The Best Intentions

Reading the intentions book

A sturdy hardback in solemn green, the intentions book is as much a part of tramping as crossing rivers. And while there was outrage at the replacement of roadside and DOC office intentions books with an online form, the hut books remain. For the most part they contain a simple list: party members, hut ticket numbers, and dates. All essential should someone go missing or try for a free stay. But it’s the wider space of the comments section where things get interesting. These comments can be petty. In backblocks Canterbury someone had written: “You left rubbish in the hut” with accusatory arrows to the entry before. Sometimes they’re puerile. Who are these trampers who write smut or draw cock and balls? I’ve never met anyone on the trail who seems so strangely immature.

Perhaps the most interesting hut book I’ve seen was in Kime Hut, high in the Tararuas, too high for firewood. Three of us were whiling away a chilly evening there playing cards while wrapped in our sleeping bags. Eventually the game became monotonous and we looked to the intentions book for entertainment. It didn’t disappoint. Humour came from the two clowns who wrote that they had gone there, to one of the more remote and difficult huts in the ranges, so they could “meet chicks.” Drama was the entry worried about a tramper seen and passed that day, but who never appeared at the hut. This story had a happy ending. The missing tramper herself wrote the next entry. She thanked the others for their concern, and explained that she had taken longer than had hoped and so spent that night camping on the tops. Around all of these were the usual: “Great spot” “Too cold” “A bit gusty.” And finally, scrawled in the very back of the book, in the flyleaf rather than the official sections was the bizarre message: “If I was the last person on earth and I saw a woman I would kill her.” Who was this maniac? Could it have been the pair there to meet chicks? The thought of a lone tramper, especially a woman, being stuck in this remote hut with this person was chilling.

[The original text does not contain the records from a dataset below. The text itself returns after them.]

(** The merged copy is one of the observed copies of that identity, and no
    observed copy of the identity is later than it. *)
Lemma merge_duplicates_Some (key : string) (observed : list NDKEvent)
    (kept : NDKEvent) :
  merge_duplicates key observed = Some kept →
  tagId kept = key ∧ kept ∈ observed
  ∧ ∀ copy, copy ∈ observed → tagId copy = key →
      created_at (rawEvent copy) ≤ created_at (rawEvent kept).
Proof.
  revert kept. induction observed as [|event observed IH] using rev_ind;
    intros kept; [done|].
  rewrite merge_duplicates_snoc. case_bool_decide as Hkey.
  - intros [= <-].
    destruct (merge_duplicates key observed) as [prev|] eqn:Hprev.
    + destruct (IH prev eq_refl) as (Hk & Hin & Hmax).
      pose proof (dedupEvent_latest prev event) as [Hp He].
      split; [by destruct (dedupEvent_cases prev event) as [-> | ->]|].
      split.
      { apply elem_of_app.
        destruct (dedupEvent_cases prev event) as [-> | ->];
          [by left|right; apply list_elem_of_singleton; done]. }
      intros copy [Hc | ->%list_elem_of_singleton]%elem_of_app Hck;
        [|done].
      specialize (Hmax copy Hc Hck). lia.
    + split; [done|].
      split; [apply elem_of_app; right; by apply list_elem_of_singleton|].
      intros copy [Hc | ->%list_elem_of_singleton]%elem_of_app Hck;
        [|done].
      exfalso. clear IH. revert Hprev.
      induction observed as [|x observed IH'] using rev_ind;
        [by apply not_elem_of_nil in Hc|].
      rewrite merge_duplicates_snoc. case_bool_decide as Hx; [done|].
      apply elem_of_app in Hc as [Hc | ->%list_elem_of_singleton];
        [by apply IH'|done].
  - intros Hm. destruct (IH kept Hm) as (Hk & Hin & Hmax).
    split; [done|]. split; [apply elem_of_app; by left|].
    intros copy [Hc | ->%list_elem_of_singleton]%elem_of_app Hck;
      [by apply Hmax|done].
Qed.

Lemma merge_duplicates_is_Some (key : string) (observed : list NDKEvent) :
  is_Some (merge_duplicates key observed) ↔ key ∈ tagId <$> observed.
Proof.
  induction observed as [|event observed IH] using rev_ind.
  - split; [by intros [? ?]|by intros ?%not_elem_of_nil].
  - rewrite merge_duplicates_snoc, fmap_app, elem_of_app.
    case_bool_decide as Hkey.
    + split; [|by eauto]. intros _. right. subst key.
      by apply list_elem_of_singleton.
    + rewrite IH. split; [by left|]. intros [?|H]; [done|].
      simpl in H. apply list_elem_of_singleton in H. done.
Qed.

Section Run.

Variable this : NDK.

Lemma fetchEvents_run_snoc (signals : list Signal) (signal : Signal) :
  fetchEvents_run this (signals ++ [signal]) =
    fetchEvents_on this (fetchEvents_run this signals) signal.
Proof. unfold fetchEvents_run. by rewrite foldl_app. Qed.

(** While only events arrive, nothing is resolved and the map holds, for
    every identity, the merge of the copies observed so far. *)
Lemma fetchEvents_accumulates (observed : list NDKEvent) :
  fetched (fetchEvents_run this (SEvent <$> observed)) = Pending
  ∧ ∀ key,
      events (fetchEvents_run this (SEvent <$> observed)) !! key =
        set_ndk (this_ref this) <$> merge_duplicates key observed.
Proof.
  induction observed as [|event observed [IHp IHm]] using rev_ind;
    [done|].
  rewrite fmap_app; simpl. rewrite fetchEvents_run_snoc; simpl.
  split; [done|]. intros key.
  rewrite merge_duplicates_snoc, (IHm (tagId event)).
  destruct (merge_duplicates (tagId event) observed) as [prev|] eqn:Hprev;
    simpl.
  - pose proof Hprev as (Hk & _ & _)%merge_duplicates_Some.
    rewrite set_ndk_dedupEvent.
    assert (Hid : tagId (set_ndk (this_ref this) (dedupEvent prev event))
                  = tagId event).
    { rewrite tagId_set_ndk.
      by destruct (dedupEvent_cases prev event) as [-> | ->]. }
    rewrite Hid. case_bool_decide as Hkey.
    + subst key. rewrite lookup_insert_eq. by rewrite Hprev.
    + rewrite lookup_insert_ne by done. apply IHm.
  - rewrite tagId_set_ndk. case_bool_decide as Hkey.
    + subst key. rewrite lookup_insert_eq. by rewrite Hprev.
    + rewrite lookup_insert_ne by done. apply IHm.
Qed.
(** The text that [replace] puts in for an occurrence of a string pattern
    (GetSubstitution of ECMA-262, without captures): in the replacement
    text [$$] stands for a dollar sign, [$&] for the occurrence, [$`] for the
    text before it and [$'] for the text behind it; every other code unit,
    also a [$] that is followed by anything else or by nothing, stands for
    itself. *)
Fixpoint GetSubstitution (matched before after template : string) : string :=
  match template with
  | EmptyString => EmptyString
  | String d tail =>
      if Ascii.eqb d "$" then
        match tail with
        | EmptyString => String d EmptyString
        | String c rest =>
            if Ascii.eqb c "$"
            then String "$" (GetSubstitution matched before after rest)
            else if Ascii.eqb c "&"
            then matched +:+ GetSubstitution matched before after rest
            else if Ascii.eqb c "`"
            then before +:+ GetSubstitution matched before after rest
            else if Ascii.eqb c "'"
            then after +:+ GetSubstitution matched before after rest
            else String d (GetSubstitution matched before after tail)
        end
      else String d (GetSubstitution matched before after tail)
  end.
(** C3: the End Site block of [Spine] takes [Spine] off the stack, and the
    closing brace of [Spine] then takes [Hips] off: [LeftUpLeg], a child
    of [Hips] when the End Site blocks are left out, is attached to no
    parent and becomes the root. *)
Theorem C3_end_site_block_pops_the_stack :
  (fun st => (stack st, current st)) <$> run pstate_init (take 8 sample) =
    Ok (["Spine"; "Hips"], Some "Spine") /\
  classify <$> take 4 (drop 8 sample) = [KEnd; KOpen; KOffset "0.0" "5.0" "0.0"; KClose] /\
  (fun st => (stack st, current st)) <$> run pstate_init (take 12 sample) =
    Ok (["Hips"], Some "Hips") /\
  (fun h => (h.1.1.1, h.1.1.2)) <$> parse_hierarchy sample =
    Ok (Some "LeftUpLeg", {[ "Hips" := ["Spine"] ]}) /\
  (fun h => (h.1.1.1, h.1.1.2)) <$> parse_hierarchy sample_without_end_sites =
    Ok (Some "Hips", {[ "Hips" := ["Spine"; "LeftUpLeg"] ]}).
Proof. repeat split; vm_compute; reflexivity. Qed.

(** C4, as stated: a field that the pattern accepts and [float] does not
    raises [ValueError] out of the parser and out of the frame-time
    extraction, and a duration with an infinite reciprocal raises
    [OverflowError]. *)
Lemma C4_malformed_number_raises :
  re_offset "  OFFSET - 0.0 0.0" = Some ("-", "0.0", "0.0") /\
  parse_hierarchy ["ROOT Hips"; "{"; "  OFFSET - 0.0 0.0"; "}"] = Raise ValueError /\
  read_bvh_header (text_of ["HIERARCHY"; "MOTION"; "Frame Time: e"]) =
    Raise ValueError /\
  read_bvh_header (text_of ["HIERARCHY"; "MOTION"; "Frame Time: 1e-310"]) =
    Raise OverflowError.
Proof. repeat split; vm_compute; reflexivity. Qed.
(** * giga_auto_qc: the metric and decision pipeline of [assessments.py]

    A shallow embedding of [src/giga_auto_qc/assessments.py].

    - Python [float] and numpy [float64] are Rocq's primitive binary64
      floats, so comparisons and divisions are the IEEE ones of the
      source (a missing value is a NaN).
    - numpy [int64] counts are [Z] with the wrap-around written out.
    - Exceptions are an error monad, [outcome].
    - A pandas DataFrame is a record of row labels and named columns of
      cells; the functions that assign into an argument frame return the
      final state of that argument next to their result.
    - What lives outside the module (the BIDS layout, templateflow, the
      nifti reader, nilearn's resampling and mask intersection, numpy's
      float reductions) is a section variable.
    - The status lines printed on the way are left out; of the summary
      line of [quality_accessments] the count is kept, since computing it
      can raise. *)

From Stdlib Require Import ZArith Floats Uint63.
From stdpp Require Import base option list strings sorting gmap.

The next morning, before leaving we went to leave our own entry - just the usual record of dates, numbers and names. We were shocked to find that someone else had been here. He had come and gone in the time between our going to sleep and our waking, a “hut bagger” intent on visiting every hut in the region within the weekend. We had not seen or even heard him. His brief entry, two lines in that intentions book, was the only proof he had ever been.